Mice. To achieve the epidermal-specific ablation, C/EBP^fl/fl mice (C57BL/6;129/SV; ref. 33) were crossed with K5Cre transgenic mice (C57BL/6;DBA), in which Cre recombinase expression is directed to the epidermis by the keratin 5 (K5) promoter (34). F1 K5Cre;C/EBP^fl/+ mice were crossed with C/EBP^fl/+ littermates to produce the five genotypes used in all experiments. C/EBP^fl/fl and K5Cre mice were genotyped by PCR as described (33, 34).

Immunoblot analysis. Immunoblot analysis was conduced as described (18) using the following antibodies: C/EBP (1:2,000), C/EBPß (1:2,500), or p21 (1:600) rabbit polyclonal antibodies (Santa Cruz Biotechnology) followed by horseradish peroxidase–linked donkey anti-rabbit immunoglobulin (1:2,500) from Amersham. Immunoblot analysis for detection of differentiation markers was done by incubation with involucrin (Covance), loricrin (Covance), K5 (Covance), keratin 1 (K1; Covance), or keratin 10 (K10; Covance) rabbit polyclonal antibodies at a 1:2,000 dilution followed by anti-rabbit secondary antibody at 1:2,500.

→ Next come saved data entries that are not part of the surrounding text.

(** C5: a chassis asset with exactly one address. Whenever the login that
    [configureAsset] starts for the asset makes an attempt at which the
    credential check succeeds and the controller reports itself as not
    active, [Login] returns that connection with a nil error. With the
    address not empty and the first credential taken by such a
    controller, this is what the first attempt meets. *)
Theorem single_standby_accepted (w : World) (b : Butler) (asset : Asset.Asset)
    (ip : string) :
  Asset.IPAddresses asset = [ip] ->
  let r := Bmclogin.Login (net w) (bmcConn b asset) in
  (forall k a c,
      Bmclogin.tried r !! k = Some a ->
      LoginTerms.finds (net w) k a c -> LoginTerms.chassisController c false ->
      Bmclogin.connection r = Some c /\ Bmclogin.err r = None)
  /\ (forall user pass more creds c,
      ip <> "" ->
      Config.Credentials (Config_ b) = ((user, pass) :: more) :: creds ->
      LoginTerms.finds (net w) 0 (attempt ip user pass) c ->
      LoginTerms.chassisController c false ->
      Bmclogin.tried r = [attempt ip user pass]
      /\ Bmclogin.connection r = Some c /\ Bmclogin.err r = None).
Proof.
  intros Hips r. subst r. split.
  - intros k a c Hk Hfinds Hchassis.
    destruct (Login_standby_single (net w) (bmcConn b asset) k a (Some c))
      as (Herr & Hconn & _); try assumption.
    + simpl. rewrite Hips. reflexivity.
    + apply outcome_standby; [reflexivity | assumption | assumption].
    + split; assumption.
  - intros user pass more creds c Hip Hcreds Hfinds Hchassis.
    rewrite (Login_last_resort (net w) (bmcConn b asset) ip user pass more creds c
               Hips Hip Hcreds eq_refl ltac:(simpl; lia) Hfinds Hchassis).
    repeat split.
Qed.

Lemma single_standby_accepted_witness :
  let w := Fixtures.world Fixtures.standbyOnly in
  let b := Fixtures.butlerAt [] true false in
  let asset := Fixtures.anAsset ["10.0.0.1"] "ams1" in
  let r := Bmclogin.Login (net w) (bmcConn b asset) in
  (Bmclogin.connection r = Some (Fixtures.chassis false) /\ Bmclogin.err r = None)
  /\ (Bmclogin.tried r = [attempt "10.0.0.1" "admin" "pass"]
      /\ Bmclogin.connection r = Some (Fixtures.chassis false)
      /\ Bmclogin.err r = None).
Proof.
  intros w b asset r.
  destruct (single_standby_accepted w b asset "10.0.0.1" eq_refl) as [Hany Hfirst].
  split.
  - apply (Hany 0 (attempt "10.0.0.1" "admin" "pass") (Fixtures.chassis false)).
    + reflexivity.
    + split; reflexivity.
    + repeat split.
  - apply (Hfirst "admin" "pass" [] [] (Fixtures.chassis false)).
    + discriminate.
    + reflexivity.
    + split; reflexivity.
    + repeat split.
Defined.

(** C10: a chassis asset with a single address. Whenever the login that
    [configureAsset] starts for the asset ends on the last resort (an
    attempt at which the credential check succeeds and the controller
    reports itself as not active), its [LoginInfo] has the working
    credential set and the active address empty, and [configureAsset]
    then leaves the empty string in the [IPAddress] of the asset, although
    the login returned no error. With the address not empty and the first
    credential taken by such a controller, this is how the login ends. *)
Theorem last_resort_clears_address (w : World) (b : Butler) (config : string)
    (asset : Asset.Asset) (st : State) (ip : string) :
  Config.DryRun (Config_ b) = false ->
  Asset.IPAddresses asset = [ip] ->
  let r := Bmclogin.Login (net w) (bmcConn b asset) in
  (forall k a c,
      Bmclogin.tried r !! k = Some a ->
      LoginTerms.finds (net w) k a c -> LoginTerms.chassisController c false ->
      Bmclogin.err r = None
      /\ Bmclogin.WorkingCredentials (Bmclogin.loginInfo r)
         = {[ Bmclogin.at_user a := Bmclogin.at_pass a ]}
      /\ Bmclogin.ActiveIpAddress (Bmclogin.loginInfo r) = ""
      /\ Asset.IPAddress (snd (fst (configureAsset w b config asset st))) = "")
  /\ (forall user pass more creds c,
      ip <> "" ->
      Config.Credentials (Config_ b) = ((user, pass) :: more) :: creds ->
      LoginTerms.finds (net w) 0 (attempt ip user pass) c ->
      LoginTerms.chassisController c false ->
      Bmclogin.err r = None
      /\ Bmclogin.WorkingCredentials (Bmclogin.loginInfo r) = {[ user := pass ]}
      /\ Bmclogin.ActiveIpAddress (Bmclogin.loginInfo r) = ""
      /\ Asset.IPAddress (snd (fst (configureAsset w b config asset st))) = "").
Proof.
  intros Hdry Hips r. subst r. split.
  - intros k a c Hk Hfinds Hchassis.
    destruct (Login_standby_single (net w) (bmcConn b asset) k a (Some c))
      as (Herr & _ & Hw & Ha); try assumption.
    + simpl. rewrite Hips. reflexivity.
    + apply outcome_standby; [reflexivity | assumption | assumption].
    + split; [exact Herr|]. split; [exact Hw|]. split; [exact Ha|].
      rewrite (configureAsset_address w b config asset st Hdry Herr). exact Ha.
  - intros user pass more creds c Hip Hcreds Hfinds Hchassis.
    assert (Hlogin := Login_last_resort (net w) (bmcConn b asset) ip user pass more
                        creds c Hips Hip Hcreds eq_refl ltac:(simpl; lia)
                        Hfinds Hchassis).
    assert (Herr : Bmclogin.err (Bmclogin.Login (net w) (bmcConn b asset)) = None)
      by (rewrite Hlogin; reflexivity).
    rewrite (configureAsset_address w b config asset st Hdry Herr).
    rewrite Hlogin. repeat split.
Qed.

Lemma last_resort_clears_address_witness :
  let w := Fixtures.world Fixtures.standbyOnly in
  let b := Fixtures.butlerAt [] true false in
  let asset := Fixtures.anAsset ["10.0.0.1"] "ams1" in
  let r := Bmclogin.Login (net w) (bmcConn b asset) in
  Asset.IPAddress asset = "10.0.0.1"
  /\ (Bmclogin.err r = None
      /\ Bmclogin.WorkingCredentials (Bmclogin.loginInfo r) = {[ "admin" := "pass" ]}
      /\ Bmclogin.ActiveIpAddress (Bmclogin.loginInfo r) = ""
      /\ Asset.IPAddress (snd (fst (configureAsset w b "" asset Fixtures.start))) = "")
  /\ (Bmclogin.err r = None
      /\ Bmclogin.WorkingCredentials (Bmclogin.loginInfo r) = {[ "admin" := "pass" ]}
      /\ Bmclogin.ActiveIpAddress (Bmclogin.loginInfo r) = ""
      /\ Asset.IPAddress (snd (fst (configureAsset w b "" asset Fixtures.start))) = "").
Proof.
  intros w b asset r. split; [reflexivity|].
  destruct (last_resort_clears_address w b "" asset Fixtures.start "10.0.0.1"
              eq_refl eq_refl) as [Hany Hfirst].
  split.
  - apply (Hany 0 (attempt "10.0.0.1" "admin" "pass") (Fixtures.chassis false)).
    + reflexivity.
    + split; reflexivity.
    + repeat split.
  - apply (Hfirst "admin" "pass" [] [] (Fixtures.chassis false)).
    + discriminate.
    + reflexivity.
    + split; reflexivity.
    + repeat split.
Defined.

End ButlerClaims.

(** ** Runs on concrete inputs *)

Section Runs.

Import Devices.
(** [select_random_image] returns a path [images/<name>] for a listed
    [.png], [.jpg] or [.jpeg] file, or [None] exactly when the folder cannot
    be listed or holds no such file. *)
Lemma select_random_image_spec listing w :
  match fst (select_random_image listing w) with
  | Some p => exists names img, listing = Some names /\ In img names /\
                is_image img = true /\ p = path_join IMAGES_FOLDER img
  | None => listing = None \/ exists names, listing = Some names /\ filter is_image names = []
  end.
Proof.
  destruct listing as [names|]; [|left; reflexivity].
  unfold select_random_image.
  destruct (filter is_image names) as [|i is] eqn:F; [right; exists names; auto|].
  cbn [map]. unfold bind, ret.
  pose proof (proj2 (J_choice (fun _ => True) True_draw (posted w) []
                       (map (path_join IMAGES_FOLDER) (i :: is)) w (conj I eq_refl))
                ltac:(discriminate)) as Hin.
  destruct (choice [] _ w) as [p w1]. cbn [fst] in Hin |- *.
  rewrite <- F in Hin. apply in_map_iff in Hin as [img [<- Himg]].
  apply filter_In in Himg as [Hn Hi]. exists names, img. auto.
Qed.


(** The prompt log only grows. *)
Definition sent_from (S0 : list pystr) (w : app_world) : Prop := exists r, sent w = S0 ++ r.

Lemma sent_from_draw S0 w ks :
  sent_from S0 w -> sent_from S0 (mkAppWorld (responses w) ks (sent w) (posted w)).
Proof. exact (fun H => H). Qed.

Lemma sent_from_call S0 w p :
  sent_from S0 w -> sent_from S0 (mkAppWorld (tl (responses w)) (draws w) (sent w ++ [p]) (posted w)).
Proof. intros [r Hr]. exists (r ++ [p]). cbn. rewrite Hr, app_assoc. reflexivity. Qed.

(** [generate_and_post_tweet] sends its base prompt first. *)
Lemma generate_first_prompt ff gf bp c w :
  exists rest, sent (snd (generate_and_post_tweet ff gf bp c w)) = sent w ++ bp :: rest.
Proof.
  set (S0 := sent w ++ [bp]).
  assert (H : J (sent_from S0) (posted w) (snd (call_openai bp w))).
  { unfold call_openai. destruct (responses w); split; cbn; try reflexivity;
      exists []; rewrite app_nil_r; reflexivity. }
  unfold generate_and_post_tweet.
  next d w1 E1.
  assert (H1 : J (sent_from S0) (posted w) w1) by exact H.
  set (Inv := sent_from S0) in *.
  set (Idraw := sent_from_draw S0). set (Icall := sent_from_call S0).
  set (ps := posted w) in *.
  next dt w2 E2.
  pose proof (run_step _ (fun x w' => J Inv ps w' /\ x <> []) _ _ _
                (J_or_fallback Inv Idraw ps ff gf c d w1 H1) E2) as [H2 _].
  next st w3 E3.
  pose proof (run_step _ (fun x w' => J Inv ps w' /\ summary_ok x) _ _ _
                (J_summarize_text Inv Icall ps dt w2 H2) E3) as [H3 _].
  next f1 w4 E4.
  pose proof (run_step _ (fun x w' => J Inv ps w' /\ x <> []) _ _ _
                (J_or_fallback Inv Idraw ps ff gf c st w3 H3) E4) as [H4 H4'].
  next f2 w5 E5.
  pose proof (run_step _ (fun x w' => J Inv ps w' /\ x <> []) _ _ _
                (J_guard_fallback Inv Idraw ps ff gf c f1 w4 H4 H4') E5) as [H5 H5'].
  next f3 w6 E6.
  pose proof (run_step _ (fun _ w' => J Inv ps w') _ _ _
                (proj1 (J_guard_short Inv Idraw ps f2 w5 H5 H5')) E6) as H6.
  next f4 w7 E7.
  pose proof (run_step _ (fun _ w' => J Inv ps w') _ _ _
                (proj1 (J_reference Inv Idraw ps c f3 w6 H6)) E7) as [[r Hr] _].
  exists r. cbn. rewrite Hr. unfold S0. rewrite <- app_assoc. reflexivity.
Qed.


Lemma fedja_posts ff gf listing w : exists pre r,
  posted (snd (post_fedja_tweet ff gf listing w)) = posted w ++ [pre ++ fedja_reference r] /\
  (length (pre ++ fedja_reference r) <= 280)%nat.
Proof.
  unfold post_fedja_tweet. pose proof (select_frame listing w) as [_ [_ Hp]].
  next img w1 E1. cbn [snd] in Hp.
  assert (Hg : forall bp, exists pre r,
    posted (snd (generate_and_post_tweet ff gf bp Fedja w1)) =
      posted w ++ [pre ++ fedja_reference r] /\
    (length (pre ++ fedja_reference r) <= 280)%nat).
  { intros bp.
    destruct (J_generate (fun _ => True) True_draw True_call (posted w) ff gf bp Fedja w1
                (conj I Hp)) as [f [r [_ [_ ->]]]].
    destruct (append_reference_shape f (fedja_reference r) (fedja_reference_length r))
      as [pre [-> Hl]].
    exists pre, r. split; [reflexivity | exact Hl]. }
  destruct img; apply Hg.
Qed.

(** [post_fedja_tweet] posts exactly one tweet, ending in a $FEDJA
    reference, of at most 280 characters. *)
Lemma post_fedja_tweet_posts ff gf listing w : exists pre r,
  posted (snd (post_fedja_tweet ff gf listing w)) = posted w ++ [pre ++ fedja_reference r] /\
  (length (pre ++ fedja_reference r) <= 280)%nat.
Proof. exact (fedja_posts ff gf listing w). Qed.

(** [post_fedja_tweet] first sends the [#FedjaFren] prompt when the images
    folder lists an image, the [#FedjaMoon] prompt otherwise. *)
Lemma post_fedja_tweet_prompt ff gf listing w :
  exists rest, sent (snd (post_fedja_tweet ff gf listing w)) =
    sent w ++ (if match listing with Some names => existsb is_image names | None => false end
               then fedja_prompt_fren else fedja_prompt_moon) :: rest.
Proof.
  unfold post_fedja_tweet. pose proof (select_frame listing w) as [_ [Hs _]].
  assert (Himg : match fst (select_random_image listing w) with Some _ => true | None => false end =
                 match listing with Some names => existsb is_image names | None => false end).
  { destruct listing as [names|]; [|reflexivity]. unfold select_random_image.
    destruct (filter is_image names) as [|i is] eqn:F; cbn [map].
    - cbn. destruct (existsb is_image names) eqn:Ex; [|reflexivity].
      apply existsb_exists in Ex as [x [Hx Hi]].
      assert (In x (filter is_image names)) by (apply filter_In; auto).
      rewrite F in H. contradiction.
    - unfold bind, ret. destruct (choice _ _ w). cbn.
      symmetry. apply existsb_exists. exists i. split; [|].
      + assert (In i (filter is_image names)) by (rewrite F; left; reflexivity).
        apply filter_In in H. tauto.
      + assert (In i (filter is_image names)) by (rewrite F; left; reflexivity).
        apply filter_In in H. tauto. }
  next img w1 E1. cbn [snd fst] in Hs, Himg. rewrite <- Himg, <- Hs.
  destruct img; apply generate_first_prompt.
Qed.


Definition tweet_ok (body : pystr) : Prop := body <> [] /\ (length body <= 280)%nat.

Lemma general_fallback_posts ff gf w : exists body,
  posted (snd (post_general_fallback ff gf w)) = posted w ++ [body] /\ tweet_ok body.
Proof.
  unfold post_general_fallback.
  pose proof (proj1 (J_fallback (fun _ => True) True_draw (posted w) ff gf GeneralCrypto w
                       (conj I eq_refl))) as H.
  next fb w1 E1. cbn [snd] in H.
  destruct (J_generate (fun _ => True) True_draw True_call (posted w) ff gf fb GeneralCrypto w1 H)
    as [f [_ [Hne [Hl ->]]]].
  exists f. split; [reflexivity | split; assumption].
Qed.

Lemma json_strs_map strs : json_strs (map TwitterBot.JStr strs) = Some strs.
Proof. induction strs as [|x xs IH]; cbn; [reflexivity | rewrite IH; reflexivity]. Qed.

Lemma json_strs_some l :
  Forall (fun j => exists t, j = TwitterBot.JStr t) l -> exists strs, json_strs l = Some strs.
Proof.
  induction 1 as [|x l [t ->] _ [strs IH]]; [exists []; reflexivity|].
  exists (t :: strs). cbn. rewrite IH. reflexivity.
Qed.

Lemma regular_topics_posts ff gf topics strs w :
  json_strs topics = Some strs -> exists body,
  posted (snd (post_regular_topics ff gf topics w)) = posted w ++ [body] /\ tweet_ok body.
Proof.
  intros Hs. destruct topics as [|t ts]; [apply general_fallback_posts|].
  unfold post_regular_topics. rewrite Hs.
  pose proof (J_call (fun _ => True) True_call (posted w)
                (trending_prompt (join [10%Z] strs)) w (conj I eq_refl)) as H.
  next o w1 E1. cbn [snd] in H. destruct H as [_ H].
  assert (Hfb : exists body, posted (snd (post_general_fallback ff gf w1)) = posted w ++ [body] /\
                             tweet_ok body) by (rewrite <- H; apply general_fallback_posts).
  destruct o as [a|]; [|exact Hfb].
  destruct (truthy a && (Z.of_nat (length a) <=? 280))%Z eqn:Ea; [|exact Hfb].
  apply andb_true_iff in Ea as [Ha Hl]. apply Z.leb_le in Hl.
  exists a. split; [cbn; rewrite H; reflexivity|].
  split; [destruct a; discriminate | lia].
Qed.

Lemma regular_posts lower ff gf s : exists body,
  posted (app (snd (post_regular_tweet lower ff gf s))) = posted (app s) ++ [body] /\
  tweet_ok body /\
  bot_slept (snd (post_regular_tweet lower ff gf s)) = bot_slept s.
Proof.
  unfold post_regular_tweet.
  destruct (TwitterExtra.cryptopanic_facts lower (cryptopanic s)) as [ts [tw [E [_ Hf]]]].
  rewrite E.
  destruct (json_strs_some ts) as [strs Hs].
  { eapply Forall_impl; [|exact Hf]. intros j [t [-> _]]. eauto. }
  destruct (regular_topics_posts ff gf ts strs (app s) Hs) as [body [Hp Hok]].
  unfold on_app. cbn [app cryptopanic bot_slept].
  destruct (post_regular_topics ff gf ts (app s)) as [u aw]. cbn in Hp |- *.
  exists body. auto.
Qed.

(** [post_regular_tweet] posts exactly one non-empty tweet of at most 280
    characters, whatever CryptoPanic and OpenAI answer. *)
Lemma post_regular_tweet_posts lower ff gf s : exists body,
  posted (app (snd (post_regular_tweet lower ff gf s))) = posted (app s) ++ [body] /\
  body <> [] /\ (length body <= 280)%nat.
Proof.
  destruct (regular_posts lower ff gf s) as [body [Hp [Hok _]]]. exists body. split; [exact Hp | exact Hok].
Qed.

Cell proliferation and apoptosis. Mice were injected with bromodeoxyuridine (BrdUrd; 100 mg/kg body weight) and then killed 1 h later, and immunohistochemical staining was done as described (17). Apoptotic keratinocytes in the interfollicular basal epidermis were scored in H&E-stained sections and scored positive if all three of the following criteria were present: dark pyknotic nuclei, cytoplasmic eosinophilia, and absence of cellular contacts.

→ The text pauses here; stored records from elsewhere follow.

Definition _convertLocaleKeyToMomentJSLocalKey (localeKey : string) : string :=
  if String.eqb localeKey "zh-Hans" then "zh-cn"
  else if String.eqb localeKey "zh-Hant" then "zh-tw"
  else localeKey.

Definition _redirectToLanguageSelectionIfNoLocaleSet (st : Store) : Store :=
  if negb (isLoading st) && hasLoadedCurrentLocale st && negb (isCurrentLocaleSet st)
  then trigger_goToRoute PROFILE_LANGUAGE_SELECTION st
  else st.

(** The redirect reaction has asked for the language-selection route. *)
Definition redirected (st : Store) : Prop :=
  goToRoute (_redirectToLanguageSelectionIfNoLocaleSet st)
  = PROFILE_LANGUAGE_SELECTION :: goToRoute st.

Section Themes.

(** [THEMES.YOROI_CLASSIC] of [themes/index], whose value is not among
    the sources. *)
Variable YOROI_CLASSIC : string.

Definition currentTheme (st : Store) : option string * Store :=
  let st := set_getThemeRequest (execute (getThemeRequest st)) st in
  let result := result (getThemeRequest st) in
  if isCurrentThemeSet st then (result, st)
  else (Some YOROI_CLASSIC, st).

(** [if (theme)] holds of a string that is neither [null] nor empty. *)
Definition getThemeVars (theme : option string) : ThemeVars :=
  match theme with
  | Some t =>
      if negb (String.eqb t "")
      then Required ("../../themes/prebuilt/" +:+ t +:+ ".js")
      else Required ("../../themes/prebuilt/" +:+ YOROI_CLASSIC +:+ ".js")
  | None => Required ("../../themes/prebuilt/" +:+ YOROI_CLASSIC +:+ ".js")
  end.

(** [result !== ''] on a [?string]: it holds of [null] too. *)
Definition notEmpty (x : option string) : bool :=
  match x with
  | None => true
  | Some s => negb (String.eqb s "")
  end.

Definition currentThemeVars (st : Store) : ThemeVars * Store :=
  let st := set_getCustomThemeRequest (execute (getCustomThemeRequest st)) st in
  let result := result (getCustomThemeRequest st) in
  if notEmpty result then (Parsed (JSON_parse result), st)
  else
    let (theme, st) := currentTheme st in
    (getThemeVars theme, st).

End Themes.

End SettingsStore.

(** ** TransactionsStore *)

Module TransactionsStore.
Import LocalizedRequest.

(** How many transactions to display *)
Definition INITIAL_SEARCH_LIMIT : Z := 5.

(** How many additional transactions to display when the user wants more *)
Definition SEARCH_LIMIT_INCREASE : Z := 5.

(** Skip first n transactions from api *)
Definition SEARCH_SKIP : Z := 0.

(** *** Collaborators *)

(** The api methods a [CachedRequest] of this store wraps. *)
Inductive ApiMethod : Type :=
| refreshTransactions
| refreshPendingTransactions
| getBalance.

(** A [CachedRequest] object.  [rid] is the identity of the object: the
    number of requests created before it.  What is asked of the object
    goes to the call log of the store. *)
Record CachedRequest : Type := mkCachedRequest {
  rid : nat;
  method : ApiMethod
}.

(** Arguments a cached request is executed with. *)
Inductive Args : Type :=
| GetTransactionsRequest (walletId : string) (limit skip : Z)
| WalletIdOnly (walletId : string)
| LastUpdateDate (date : Z).

(** Modelled from the spec: [i18n/LocalizableError] and
    [i18n/global-messages] are not among the sources.  The specification
    tells domain errors (localized, such as the one for no transactions
    found) from all other exceptions, which are wrapped into the generic
    localized unexpected error. *)
Inductive Message : Type :=
| noTransactionsFound
| unexpectedError
| otherMessage (id : string).

(** Modelled from the spec: a domain error is a localized message. *)
Record LocalizableError : Type := mkLocalizableError { message : Message }.

(** Modelled from the spec: [new UnexpectedError()], the generic localized
    unexpected error, itself a [LocalizableError]. *)
Definition UnexpectedError : LocalizableError := mkLocalizableError unexpectedError.

(** A thrown value: an instance of [LocalizableError], or anything else. *)
Inductive Thrown : Type :=
| Localizable (e : LocalizableError)
| NotLocalizable (description : string).

(** How an awaited promise settles. *)
Inductive Settled (T : Type) : Type :=
| Resolved (value : T)
| Rejected (error : Thrown).
Arguments Resolved {T} _.
Arguments Rejected {T} _.

Definition Row : Type := list string.

(** One entry of the call log. *)
Inductive Call : Type :=
| Invalidate (r : CachedRequest)
| Execute (r : CachedRequest) (args : Args)
| GetTxLastUpdatedDate
| UpdateBalance (updatedBalance : Z)
| ExportTransactions (rows : list Row)
| CloseActiveDialog
| LoggerError (error : Thrown).

(** *** The store *)

Record Bundle : Type := mkBundle {
  walletId : string;
  pendingRequest : CachedRequest;
  recentRequest : CachedRequest;
  allRequest : CachedRequest;
  getBalanceRequest : CachedRequest
}.

Record SearchOptions : Type := mkSearchOptions {
  limit : Z;
  skip : Z
}.

Record Store : Type := mkStore {
  transactionsRequests : list Bundle;
  _searchOptionsForWallets : gmap string SearchOptions;
  getTransactionRowsToExportRequest : Request (list Row);
  exportTransactions : Request unit;
  isExporting : bool;
  exportError : option LocalizableError;
  (** id of [wallets.active] of the wallets store, if there is one *)
  active : option string;
  (** ids of [wallets.all] of the wallets store *)
  all : list string;
  (** number of [CachedRequest] objects created so far *)
  created : nat;
  (** callbacks given to [setTimeout] that have not run yet, oldest
      first, each with the rows it captured *)
  timeouts : list (list Row);
  calls : list Call
}.

Definition new : Store :=
  mkStore [] ∅ LocalizedRequest.new LocalizedRequest.new false None None [] 0%nat [] [].

Definition set_transactionsRequests (x : list Bundle) (st : Store) : Store :=
  mkStore x (_searchOptionsForWallets st) (getTransactionRowsToExportRequest st)
    (exportTransactions st) (isExporting st) (exportError st) (active st) (all st)
    (created st) (timeouts st) (calls st).

Definition set_searchOptionsForWallets (x : gmap string SearchOptions) (st : Store) : Store :=
  mkStore (transactionsRequests st) x (getTransactionRowsToExportRequest st)
    (exportTransactions st) (isExporting st) (exportError st) (active st) (all st)
    (created st) (timeouts st) (calls st).

Definition set_getTransactionRowsToExportRequest (x : Request (list Row)) (st : Store) : Store :=
  mkStore (transactionsRequests st) (_searchOptionsForWallets st) x
    (exportTransactions st) (isExporting st) (exportError st) (active st) (all st)
    (created st) (timeouts st) (calls st).

Definition set_exportTransactions (x : Request unit) (st : Store) : Store :=
  mkStore (transactionsRequests st) (_searchOptionsForWallets st)
    (getTransactionRowsToExportRequest st) x (isExporting st) (exportError st)
    (active st) (all st) (created st) (timeouts st) (calls st).

Definition set_isExporting (x : bool) (st : Store) : Store :=
  mkStore (transactionsRequests st) (_searchOptionsForWallets st)
    (getTransactionRowsToExportRequest st) (exportTransactions st) x (exportError st)
    (active st) (all st) (created st) (timeouts st) (calls st).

Tumor experiments. Wild-type, C/EBP^fl/fl, K5Cre, K5Cre;C/EBP^fl/+, and K5Cre;C/EBP^fl/fl mouse littermates (6–9 weeks old; 13 mice per group) were treated with a single application of 200 nmol 7,12-dimethylbenz(a)anthracene (DMBA; Acros) followed 1 week later with thrice weekly treatment of 5 nmol 12-O-tetradecanoylphorbol-13-acetate (TPA; LC Laboratories). All agents were applied in 200 µL acetone. Mice were killed 25 weeks after start of TPA promotion, and tumors were harvested for histologic analysis and/or DNA isolation. Two additional tumor experiments were conducted using only C/EBP^fl/fl and K5Cre;C/EBP^fl/fl genotypes.

Immunohistochemical staining. Mouse skins and/or tumors were fixed in 10% neutral-buffered formalin phosphate for 24 h and embedded in paraffin. Tissue sections (5 µm) were subjected to H&E staining or specific immunohistochemistry as described (17, 18, 28).

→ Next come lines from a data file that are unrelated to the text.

(** * Langfuse filter pipeline: a shallow embedding of the two adapter variants

    The repository holds two versions of one Open WebUI filter:
    - [pipelines-1.py], the strict variant (module [Strict]): validation and
      backend errors are re-raised to the caller;
    - [pipelines-3.py], the defensive variant (module [Defensive]): errors are
      caught at the call that produced them.

    Both are embedded over one model of the Python data they handle.

    Data.  A request or response body is JSON-decoded data.  Dictionaries and
    lists are objects in a store ([heap]), named by their location, because
    the handlers mutate them through several names ([metadata] and
    [body["metadata"]] are one object).  Scalars are [None], booleans,
    integers and strings; floating-point numbers are outside the model.
    Dictionaries keep insertion order and have string keys.

    Effects.  A handler is a function from the adapter state to an outcome
    (a value or a raised exception) and the state it leaves; mutations made
    before an exception stay.  The state holds the object store, the two
    registries of [self], the calls attempted on the Langfuse client, the
    printed lines and the count of uuids drawn.  What the surroundings decide
    is read from an environment [env]: the valves, the uuid source, which
    backend calls raise, and the imported helper
    [utils.pipelines.main.get_last_assistant_message].

    Debug rendering.  [json.dumps] and f-string rendering inside log lines
    cannot fail on JSON-decoded data and are not modelled; a printed line is
    recorded by the literal part of its format string. *)

From Stdlib Require Import ZArith String List Bool Lia DecimalString.
From stdpp Require Import base option list gmap strings countable.

Open Scope string_scope.
Open Scope list_scope.

(** ** Python values *)

Definition loc := nat.

Inductive val :=
| VNone
| VBool (b : bool)
| VInt (z : Z)
| VStr (s : string)
| VRef (l : loc).

(** A [dict] object: insertion-ordered, string keys. *)
Definition dict := list (string * val).

Inductive obj :=
| ODict (d : dict)
| OList (xs : list val).

#[global] Instance val_eq_dec : EqDecision val.
Proof. solve_decision. Defined.

#[global] Instance obj_eq_dec : EqDecision obj.
Proof. solve_decision. Defined.

Fixpoint dict_get (d : dict) (k : string) : option val :=
  match d with
  | [] => None
  | (k', v) :: d' => if String.eqb k k' then Some v else dict_get d' k
  end.

(** [d[k] = v]: an existing key keeps its position, a new key goes last. *)
Fixpoint dict_set (d : dict) (k : string) (v : val) : dict :=
  match d with
  | [] => [(k, v)]
  | (k', v') :: d' =>
      if String.eqb k k' then (k', v) :: d' else (k', v') :: dict_set d' k v
  end.

Definition dict_has (d : dict) (k : string) : bool :=
  match dict_get d k with Some _ => true | None => false end.

(** Hashable values as dictionary keys. [True == 1] and [False == 0] in
    Python, with equal hashes, so a boolean names the same entry as its
    integer. *)
Inductive key :=
| KNone
| KInt (z : Z)
| KStr (s : string).

#[global] Instance key_eq_dec : EqDecision key.
Proof. solve_decision. Defined.

#[global] Instance key_countable : Countable key.
Proof.
  refine (inj_countable'
    (λ k, match k with
          | KNone => inl ()
          | KInt z => inr (inl z)
          | KStr s => inr (inr s)
          end)
    (λ x, match x with
          | inl _ => KNone
          | inr (inl z) => KInt z
          | inr (inr s) => KStr s
          end) _).
  by intros [].
Defined.

Definition to_key (v : val) : option key :=
  match v with
  | VNone => Some KNone
  | VBool b => Some (KInt (if b then 1 else 0))
  | VInt z => Some (KInt z)
  | VStr s => Some (KStr s)
  | VRef _ => None
  end.

(** [v == "s"] for a string literal [s]. *)
Definition str_is (v : val) (s : string) : bool :=
  match v with
  | VStr s' => String.eqb s' s
  | _ => false
  end.

Definition deref (h : list obj) (v : val) : option obj :=
  match v with
  | VRef l => h !! l
  | _ => None
  end.

Definition as_dict (h : list obj) (v : val) : option dict :=
  match deref h v with
  | Some (ODict d) => Some d
  | _ => None
  end.

(** [isinstance(v, dict)] and [isinstance(v, str)]. *)
Definition is_dict (h : list obj) (v : val) : bool :=
  match as_dict h v with Some _ => true | None => false end.

Definition is_str (v : val) : bool :=
  match v with VStr _ => true | _ => false end.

Tumor pathology. Squamous carcinomas were identified histologically as described (35) and confirmed by veterinary pathologists. Squamous carcinomas were identified based on the following criteria: severely dysplastic to anaplastic growth, marked atypia in all cell layers, lack of differentiation patterns, and most importantly invasion through the muscle layer. Tumors that exhibited these characteristics but that did not penetrate through the muscle layer were classified as carcinomas in situ.

Reporter assays. BALB/MK2 keratinocytes at 25% to 40% confluence were transfected in 12-well plates using TransFast Transfection Reagent (Promega). Cells were transfected in serum-free medium with 200 ng E2F1 promoter reporter construct or E2F mutant promoter reporter (Masa-Aki Ikeda, Tokyo Medical and Dental University, Tokyo, Japan; ref. 36) with or without the following constructs: E2F1 in pcDNA1 (37), DP1 in pCMV (38), rat C/EBP (39) or C/EBPß (28) in pcDNA3.1, or Ha-Ras (12V) in pcDNA3 (40). The total amount of DNA among all groups was kept constant by using empty pcDNA3.1 (Promega). For the C/EBP-responsive promoter reporter assays, cells were transfected similarly as above with 200 ng of MGF82 promoter reporter construct (41) with or without 100 ng of C/EBP or C/EBPß. All assays were harvested between 24 and 40 h after transfection.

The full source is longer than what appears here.